The three steering terms are weighted and combined:

$$ v_i^{n+1} = v_i^n + w_s F_{\mathrm{sep}} + w_a F_{\mathrm{align}} + w_c F_{\mathrm{coh}}. $$

The position is then advanced by

$$ x_i^{n+1} = x_i^n + \Delta t\,v_i^{n+1}. $$

Implementation

The simulation is structured as a small framework rather than a single script. The core boid dynamics, visualisation tools, command-line interface, and experiments are kept separate.

Boids are rendered as oriented triangles. Their heading is computed from the velocity vector, so the visual direction of each boid follows its motion. I also used wrap-around boundary conditions, so the screen behaves like a torus: a boid leaving one side reappears on the opposite side.

The repository includes both a Matplotlib visualisation and an interactive Pygame sandbox, where parameters such as alignment, cohesion, separation, species count, obstacles, and predators can be adjusted.

Experiments

The repository includes several small experiments to test how the flock behaves under different rules and environments.

Baseline flocking

The baseline experiment uses the standard three-rule model. This is the cleanest version of the simulation and shows how separation, alignment, and cohesion interact to produce smooth flocking.

Neighbourhood radius test

This experiment changes how far each boid can “see”. A small radius makes the flock more fragmented, while a large radius makes the group synchronise more quickly.

Speed vs force test

This explores the balance between speed, steering force, and stability. If steering is too weak, the flock does not organise well; if it is too strong, the motion can become rigid or unstable.

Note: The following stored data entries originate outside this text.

Lemma read_zip ds bs :
  Forall (λ d, fits d = true) ds → (length ds <= length bs)%nat →
  map read_bind (zip_with bind_value ds bs) = map (λ d, Some (on_wire d)) ds.
Proof.
  intros F. revert bs. induction F as [|d ds Hd _ IH]; intros [|b bs] L; cbn in L; try done; [lia|].
  cbn [zip_with map]. rewrite read_bind_value by done. f_equal. apply IH. lia.
Qed.

(** Whatever was bound, [ClearParameters] leaves the statement clean. *)
Lemma ClearParameters_clean s :
  length (m_paramsSet s) = Z.to_nat (m_paramCount s) →
  Z.of_nat (length (m_bind s)) = m_paramCount s → clean (ClearParameters s).
Proof.
  intros LS LB. split; cbn [m_paramsSet m_paramCount m_bind ClearParameters].
  - rewrite take_ge, drop_ge, app_nil_r by lia. rewrite <- LS.
    generalize (m_paramsSet s). clear. induction l as [|x l IH]; cbn; [done|by rewrite IH].
  - rewrite take_ge, drop_ge, app_nil_r by lia. by rewrite length_map.
  - rewrite take_ge, drop_ge, app_nil_r by lia. apply Forall_fmap, Forall_forall. done.
Qed.
End Bound_facts.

Grouping / multi-species flocking

In this version, boids are split into different species. Same-species attraction and cross-species repulsion can produce partial segregation, where groups begin to form separate flocks.

Obstacle avoidance

Circular obstacles are added to the environment. Boids must steer around them while still trying to maintain flock structure.

Predator chase

Predator agents are introduced as a second type of moving object. Prey boids flee when predators enter a certain radius, and an optional “eat” mode removes prey that are caught.

Why I used it

I liked this project because it is a compact example of emergence: simple local rules can generate motion that looks complex and organic.

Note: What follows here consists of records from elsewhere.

Lemma read_raw_int T it v rest :
  int_type_of T = Some it → int_range it v →
  read_raw T (le_bytes (Z.to_nat (sizeof T)) v ++ rest) = Some v.
Proof.
  intros E R. destruct (int_type_shape T it E) as (W & S & P). unfold read_raw.
  set (b := le_bytes _ v).
  assert (zlen b = sizeof T) as L by (unfold b; rewrite zlen_le_bytes; lia).
  rewrite (proj2 (Z.ltb_ge _ _)) by (rewrite zlen_app; zlen_lia).
  rewrite <- L, ztake_app_exact. unfold b. rewrite le_value_bytes, Z2Nat.id by lia.
  rewrite <- S. unfold to_int, int_range, Strings.int_min, Strings.int_max in *.
  destruct T; cbn in E; simplify_eq; cbn [int_type_of Strings.int_signed Strings.int_width] in *;
    f_equal; rewrite ?swrap_wrap, ?wrap_wrap; try apply swrap_small; try apply wrap_small; lia.
Qed.

(** An alias has one name. *)
Lemma named_eq alias a b :
  named alias a = true → map Strings.tolower a ≠ map Strings.tolower b → named alias b = false.
Proof.
  unfold named. rewrite !Strings.StringEqualI_lower, bool_decide_eq_true, bool_decide_eq_false.
  congruence.
Qed.

Lemma named_sum alias :
  named alias (str "sum") || named alias (str "avg") = true →
  named alias (str "min") = false ∧ named alias (str "max") = false ∧
  named alias (str "count") = false.
Proof. intros [H|H]%orb_true_iff; repeat split; by eapply named_eq. Qed.

Section facts.
Context `{Floats}.

Lemma read_value_int T it mem is_raw m l :
  int_type_of T = Some it →
  read_value T mem is_raw m l =
  (result ← (if (is_raw : bool) then v ← or_undefined (read_raw T mem); mret (Some v)
             else s ← or_undefined (c_str mem); mret (StringTo T s)); mret result) l.
Proof. by destruct T. Qed.

(** Reading a plain column: what [read_value] found is returned. *)
Lemma GetData_plain stack T it (f : Field) mem m v l :
  int_type_of T = Some it → value f = Some mem → meta f = Some m →
  GetCleanAliasName (Alias m) = None →
  (T = TUInt32 → 4 < zlen (TableName m) → is_Some (c_str mem)) →
  read_value T mem (raw f) (meta f) l = (Ret (Some v), l) →
  GetData (S stack) T f l = (Ret v, l).
Proof.
  intros ET EV EM EA Hc ER. cbn [GetData]. rewrite EV.
  rewrite (bind_run _ _ _ _ _ ER), EM. cbn [or_undefined].
  rewrite (bind_run (mret m) _ _ m l) by done.
  destruct (bool_decide (T = TUInt32) && (4 <? zlen (TableName m))) eqn:B.
  - apply andb_true_iff in B as [B1%bool_decide_eq_true B2%Z.ltb_lt].
    destruct (Hc B1 B2) as [s Es]. rewrite Es. cbn [or_undefined].
    rewrite (bind_run _ _ l false l).
    + by rewrite EA.
    + rewrite (bind_run (mret s) _ _ s l) by done. by destruct (StringTo TInt32 s).
  - rewrite (bind_run (mret false) _ _ false l) by done. by rewrite EA.
Qed.

Lemma GetData_raw T it (f : Field) m v rest stack log :
  int_type_of T = Some it → meta f = Some m → GetCleanAliasName (Alias m) = None → int_range it v →
  raw f = true → value f = Some (le_bytes (Z.to_nat (sizeof T)) v ++ rest) →
  (T = TUInt32 → 4 < zlen (TableName m) → 0 ∈ le_bytes (Z.to_nat (sizeof T)) v ++ rest) →
  GetData (S stack) T f log = (Ret v, log).
Proof.
  intros HT Hm Hplain Hv Er Ev Hz. eapply GetData_plain; eauto.
  - intros ET Hl. apply c_str_zero. auto.
  - rewrite (read_value_int T it) by done. rewrite Er, (read_raw_int T it) by done.
    cbn [or_undefined]. rewrite bind_ret_r. by rewrite (bind_run (mret v) _ _ v log).
Qed.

That made it a good fit for the website background. It gives the page a sense of movement, while still connecting to the broader themes I enjoy: simulation, dynamical systems, artificial life, and mathematical modelling.

References

  1. Craig Reynolds, ‘Flocks, Herds, and Schools: A Distributed Behavioral Model’, ACM SIGGRAPH (1987).
  2. Craig Reynolds, ‘Boids: Background and Update’, red3d.com/cwr/boids/. Rule diagrams are public-domain materials based on simple geometry.